Hamster wheels are exercise devices that allow hamsters to run, even in a confined space. Wheels intended for smaller species may not be appropriate for Syrian hamsters, but this information is not always divulged to consumers. The wheel should be large enough that the hamster runs with its back positioned flat. The Veterinary Association for Animal Welfare (TVT) recommends that wheels be at least 20 cm for Dwarf hamsters and at least 30 cm for Syrian hamsters, since wheels with smaller diameters can lead to permanent spinal curvature, especially in young animals. The TVT also recommends providing hamsters with a solid running surface, as rungs or mesh can catch limbs and cause injury.

===Hamster hides===
Since hamsters are nocturnal in captivity, dark sleeping quarters during daylight hours are vital. Hamster houses, or hide boxes, provide this. Houses can be as simple as an opaque PVC tube that is 15 cm in diameter and is closed at one end, but boxes are preferred. Wooden houses or hideouts made of natural materials can help to keep hamsters cool in the summer.

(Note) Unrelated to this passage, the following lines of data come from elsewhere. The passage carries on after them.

(** * Guardian Integration Gateway: failure gate, redactor and secure-inquiry flow

    A shallow embedding of the gateway's core:

    - [CircuitBreaker]: the failure gate of [circuitBreaker.service.js]
      (a module-level counter and five exported functions);
    - [Sanitizer]: the redactor [sanitize] and the checksum [isValidLuhn]
      of [sanitizer.service.js], as three scanning passes over the
      characters of the message;
    - [SecureInquiry]: the orchestrating flow [executeSecureInquiry] of
      [secureInquiry.usecase.js], written in a small state-and-exception
      monad over injected dependencies, with a log of dependency calls.

    JavaScript numbers are exact on integers below 2^53; the failure
    counter only ever holds such integers and is modelled in [Z].
    Strings are lists of 8-bit characters; the detectors only tell ASCII
    digits, ASCII letters and a few ASCII signs from everything else. *)

From Stdlib Require Import ZArith List String Ascii Bool Arith Lia.
Import ListNotations.

Set Implicit Arguments.

(* ===================================================================== *)
(** ** The failure gate ([circuitBreaker.service.js]) *)
(* ===================================================================== *)

Module CircuitBreaker.

Local Open Scope Z_scope.

(** [const FAILURE_THRESHOLD = 3;] *)
Definition FAILURE_THRESHOLD : Z := 3.

(** The module state: [let failureCount = 0;]. *)
Record state : Type := mkState { failureCount : Z }.

Definition initial : state := {| failureCount := 0 |}.

(** Every exported function is a state transformer returning its result
    together with the module state it leaves behind. *)

(** [function isOpen() { return failureCount >= FAILURE_THRESHOLD; }] *)
Definition isOpen (s : state) : bool * state :=
  (failureCount s >=? FAILURE_THRESHOLD, s).

(** [function recordFailure() { failureCount += 1; }] *)
Definition recordFailure (s : state) : unit * state :=
  (tt, {| failureCount := failureCount s + 1 |}).

(** [function recordSuccess() { failureCount = 0; }] *)
Definition recordSuccess (s : state) : unit * state :=
  (tt, {| failureCount := 0 |}).

(** [function reset() { failureCount = 0; }] *)
Definition reset (s : state) : unit * state :=
  (tt, {| failureCount := 0 |}).

(** [function getFailureCount() { return failureCount; }] *)
Definition getFailureCount (s : state) : Z * state :=
  (failureCount s, s).

(** The five exported operations, as events a caller can fire. *)
Inductive op : Type :=
| OpIsOpen
| OpRecordFailure
| OpRecordSuccess
| OpReset
| OpGetFailureCount.

(** The state left by one operation. *)
Definition step (o : op) (s : state) : state :=
  match o with
  | OpIsOpen => snd (isOpen s)
  | OpRecordFailure => snd (recordFailure s)
  | OpRecordSuccess => snd (recordSuccess s)
  | OpReset => snd (reset s)
  | OpGetFailureCount => snd (getFailureCount s)
  end.

(** The state left by a sequence of operations, first operation first. *)
Fixpoint run (ops : list op) (s : state) : state :=
  match ops with
  | [] => s
  | o :: rest => run rest (step o s)
  end.

(** [n] consecutive [recordFailure()] calls. *)
Fixpoint failures (n : nat) (s : state) : state :=
  match n with
  | O => s
  | S k => failures k (snd (recordFailure s))
  end.

End CircuitBreaker.

(* ===================================================================== *)
(** ** The redactor ([sanitizer.service.js])

    The source tree holds the test-suite [sanitizer.service.test.js] of
    the redactor, not its implementation file.  The definitions of this
    module are modelled from the specification, as character scanners over
    the message, and are checked further down against the expectations of
    the test-suite. *)
(* ===================================================================== *)

Module Sanitizer.

(** The values [sanitize] can be called with.  [sanitize] looks at the
    payload of strings only. *)
Unset Elimination Schemes.
Inductive jsValue : Type :=
| JsUndefined
| JsNull
| JsBoolean (b : bool)
| JsNumber (n : Z)
| JsString (s : string)
| JsArray (items : list jsValue)
| JsObject (fields : list (string * jsValue)).
Set Elimination Schemes.

Definition chars (s : string) : list ascii := list_ascii_of_string s.

Definition code (c : ascii) : nat := nat_of_ascii c.

(** *** Character classes *)

Definition isDigit (c : ascii) : bool :=
  (48 <=? code c) && (code c <=? 57).

Definition isLetter (c : ascii) : bool :=
  ((65 <=? code c) && (code c <=? 90)) ||
  ((97 <=? code c) && (code c <=? 122)).

(** Modelled from the spec: the local characters of an email, "letters,
    digits, and . _ % + -". *)
Definition isLocalChar (c : ascii) : bool :=
  isLetter c || isDigit c ||
  Ascii.eqb c "." || Ascii.eqb c "_" || Ascii.eqb c "%" ||
  Ascii.eqb c "+" || Ascii.eqb c "-".

(** Modelled from the spec: the domain characters of an email.  The spec
    names the class without listing it; the characters of host names are
    taken: letters, digits, the dot and the hyphen. *)
Definition isDomainChar (c : ascii) : bool :=
  isLetter c || isDigit c || Ascii.eqb c "." || Ascii.eqb c "-".

(** The longest prefix of [s] in class [p], and what follows it. *)
Fixpoint takeWhile (p : ascii -> bool) (s : list ascii) : list ascii :=
  match s with
  | [] => []
  | c :: s' => if p c then c :: takeWhile p s' else []
  end.

Fixpoint dropWhile (p : ascii -> bool) (s : list ascii) : list ascii :=
  match s with
  | [] => []
  | c :: s' => if p c then dropWhile p s' else s
  end.

(** *** Placeholders *)

(** Modelled from the spec: the placeholders, "one of three fixed
    tokens". *)
Definition REDACTED_EMAIL : list ascii := chars "<REDACTED: EMAIL>".
Definition REDACTED_CREDIT_CARD : list ascii :=
  chars "<REDACTED: CREDIT_CARD>".
Definition REDACTED_SSN : list ascii := chars "<REDACTED: SSN>".

(** *** The Luhn checksum *)

Definition digitValue (c : ascii) : nat := code c - 48.

(** Modelled from the spec: "double ...; if doubling produces a value
    greater than 9, subtract 9 from it". *)
Definition luhnDouble (d : nat) : nat :=
  if 9 <? 2 * d then 2 * d - 9 else 2 * d.

(** Modelled from the spec: "starting from the rightmost digit moving
    left, double every second digit (positions 2, 4, 6, ... counting from
    the right, 1-indexed) ... Sum all digits".  [fromRight] holds the
    digits from the rightmost on, [pos] is the position of its head. *)
Fixpoint luhnSumFrom (pos : nat) (fromRight : list nat) : nat :=
  match fromRight with
  | [] => 0
  | d :: rest =>
      (if Nat.even pos then luhnDouble d else d) + luhnSumFrom (S pos) rest
  end.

Hamster houses should be well-ventilated to avoid condensation and dampness. Hide boxes improve the hamster's mental well-being, and the absence of a hide box can make them feel vulnerable and unsafe. Most hamsters will choose to nest and hoard food in their hideout, although some will use corners of the cage or even their wheel.

===Hamster toilet===
Hamsters are naturally clean animals and prefer to urinate in a designated corner of their cage. If their cage includes a suitable enclosed room, then the hamster is likely to use that room as a toilet area. Hamster keepers may suggest a toilet area to a hamster by putting soiled hamster bedding into the specific area. A large jar may be used as a toilet, but it must be removed and cleaned regularly.

===Sand bath===
All hamsters need a sand bath to groom themselves, as they should never be bathed in water. The sand keeps their fur clean, and digging in sand helps to maintain their claws. Sand for a sand bath should be fine, but not dusty, with no added dyes or chemicals. Reptile sand can be used as long as it does not contain calcium or any other additives. Another option is sanitized children's play sand. Some hamsters will also use their sand bath as a litter box.

===Other toys===
Like all other rodents, a hamster's teeth grow throughout its lifetime. As such, they need chew toys for proper dental care. Salt licks and mineral chews contain dangerous chemicals that are toxic for hamsters. Hamster owners must provide hardwood chews to prevent the hamster's teeth from growing too long, causing pain, disfigurement, and possible death.

==Unsafe hamster supplies==
===Hamster balls===

Hamster balls are small, hollow spheres intended to allow hamsters to safely exercise outside of their cage. They are generally made of transparent plastic, contain air holes, and have a removable lid. TVT, the German veterinary association for animal welfare, warns that hamster balls can be hazardous, as hamsters cannot free themselves from the ball, and they cannot control its speed or direction. While in a hamster ball, especially a transparent one, hamsters cannot meet their natural instinct to take cover. Hamster balls may bang into walls or fall from raised surfaces, causing injury to the hamster. The small ventilation slots may not provide sufficient air supply for the hamster. TVT considers hamster balls to be dangerous, and they do not recommend them for any small mammal.

===Plastic tubes===
Plastic tubes can pose a large risk to a hamster's safety, especially when arranged into longer tunnel systems. The plastic tubes do not have sufficient ventilation, and if set at a steep angle, they can cause the hamster to fall and injure themselves. Many commercial tubes are also too small for larger hamster species, and they may become stuck in the tubes. Well-ventilated, short tubes that allow the hamster to comfortably turn around can be used safely.

===Scented bedding===
Bedding with added scents is not safe for hamsters. Scented bedding disrupts the animal's own scent markings, causing stress. The scent can also harm their sensitive respiratory system.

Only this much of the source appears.